Dejó al Zaragoza con diez y le complicó la resistencia de su ventaja. En el fútbol, los debates que no avivan los árbitros, los suele concitar la portería. Colegiado y guardameta: nadie como ellos han alimentado tantas tertulias y tantas discusiones de taberna. Aun a pesar de la roja de Jaime, de jugar en inferioridad, el Zaragoza apenas sufrió acoso del Mirandés. Mantuvo la firmeza y todo quedó expuesto a que ningún detalle aislado desactivara su triunfo.


Esa fatalidad se concentró en la figura de Óscar Whalley, un portero de condiciones brillantes, futuro primoroso, de casa, zaragocista, un portento cuando sus acciones vienen determinadas por el instinto, pero a quien le cuesta ser dominante cuando debe tomar decisiones. Ayer, no se impuso en el área pequeña en la pelota clave del partido, un balón que debió ser suyo, a buena altura y cruzando el área pequeña. Tampoco recibió asistencia en el segundo palo de Fernández. Este tipo de jugadas son las que marcan el último mes y medio de Whalley, alejado de sus fiables manoplas de comienzo de temporada.

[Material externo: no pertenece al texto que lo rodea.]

(** * zeta-skills-ollama: skill selection, code extraction, execution and
      turn handling, embedded from [local_skills.py] and
      [enhanced_ollama_agent.py]. *)

From Stdlib Require Import Ascii String DecimalString.
From Stdlib Require Import List Bool Arith NArith ZArith QArith.
From Stdlib Require Import Lia Permutation Sorted.
Import ListNotations.
Close Scope Q_scope.

Set Implicit Arguments.

(** ** Text: Python [str] values

    A [str] is a sequence of code points.  The development keeps to the
    code points 0..255 (Latin-1), on which [str.lower], [str.split] and
    the regular-expression class [\s] are the finite tables below. *)

Module Text.

Definition str := list ascii.

Definition lit (s : string) : str := list_ascii_of_string s.

Definition code (c : ascii) : N := N_of_ascii c.

(** Code points with a lower-case mapping: A-Z, and U+00C0..U+00DE
    except the multiplication sign U+00D7. *)
Definition is_upper (c : ascii) : bool :=
  let n := code c in
  ((65 <=? n) && (n <=? 90) || (192 <=? n) && (n <=? 222) && negb (n =? 215))%N.

Definition lower_char (c : ascii) : ascii :=
  if is_upper c then ascii_of_N (code c + 32) else c.

(** [s.lower()] *)
Definition lower (s : str) : str := map lower_char s.
Lemma split_word_then_space w s :
  is_word w = true ->
  split_ws (w ++ String " " s) = w :: split_ws s.
Proof.
  unfold is_word. induction w as [|c w IH]; [discriminate|].
  cbn [String.eqb negb andb spaceless]. intros H.
  apply andb_true_iff in H. destruct H as [C S].
  apply negb_true_iff in C.
  destruct w as [|c' w'].
  - cbn [append split_ws]. rewrite C.
    change (is_space " ") with true. cbn iota. reflexivity.
  - assert (W : negb (String.eqb (String c' w') "") && spaceless (String c' w')
                = true) by (cbn [String.eqb negb andb]; exact S).
    specialize (IH W).
    cbn [spaceless] in S. apply andb_true_iff in S. destruct S as [C' _].
    apply negb_true_iff in C'.
    change (split_ws (String c (String c' w') ++ String " " s))
      with (if is_space c then split_ws (String c' w' ++ String " " s)
            else if is_space c'
                 then String c EmptyString
                      :: split_ws (String c' w' ++ String " " s)
                 else match split_ws (String c' w' ++ String " " s) with
                      | w :: ws => String c w :: ws
                      | [] => [String c EmptyString]
                      end).
    rewrite C, C', IH. reflexivity.
Qed.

Whalley cuajó en lo global un buena tarde porque es un guardameta con capacidades muy acusadas. Pero la tragedia de su profesión es esa. Los porteros son como los artificieros de la policía: un solo error puede tener el precio muy alto. A Whalley le podría haber evitado el amargo trago que el árbitro hubiera observado la mano previa el centro del gol que reclamaron los futbolistas del Real Zaragoza. Pero González Fuertes, ayer, estaba a otras cosas.